Definition smM (A : Type) := SnapManager -> SnapManager * outcome snap_error A.
Definition sm_ret {A} (a : A) : smM A := fun m => (m, Ret a).
Definition sm_err {A} (e : snap_error) : smM A := fun m => (m, Err e).
Definition sm_panic {A} : smM A := fun m => (m, Panic).
Definition sm_fuel {A} : smM A := fun m => (m, OutOfFuel).
Definition sm_lift {A} (o : outcome snap_error A) : smM A := fun m => (m, o).
Definition sm_bind {A B} (c : smM A) (k : A -> smM B) : smM B := fun m =>
  match c m with
  | (m, Ret a) => k a m
  | (m, Err e) => (m, Err e)
  | (m, Panic) => (m, Panic)
  | (m, OutOfFuel) => (m, OutOfFuel)
  end.
Declare Scope snap_scope.
Delimit Scope snap_scope with snap.
Notation "'do!' p := c 'in' k" := (sm_bind c (fun p => k))
  (at level 10, p pattern, c at level 100, k at level 200) : snap_scope.
Notation "'run!' c 'then' k" := (sm_bind c (fun _ => k))
  (at level 10, c at level 100, k at level 200) : snap_scope.
Open Scope snap_scope.
(** The error is a value of its own: the caller goes on. *)
Definition sm_try {A} (c : smM A) : smM (A + snap_error) := fun m =>
  match c m with
  | (m, Ret a) => (m, Ret (inl a))
  | (m, Err e) => (m, Ret (inr e))
  | (m, Panic) => (m, Panic)
  | (m, OutOfFuel) => (m, OutOfFuel)
  end.
Fixpoint sm_mapM {A B} (f : A -> smM B) (l : list A) : smM (list B) :=
  match l with
  | [] => sm_ret []
  | x :: l => do! y := f x in do! ys := sm_mapM f l in sm_ret (y :: ys)
  end.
::::
Locate the lines above that hold the word "level". Show every one of them.

  (at level 10, p pattern, c at level 100, k at level 200) : snap_scope.
  (at level 10, c at level 100, k at level 200) : snap_scope.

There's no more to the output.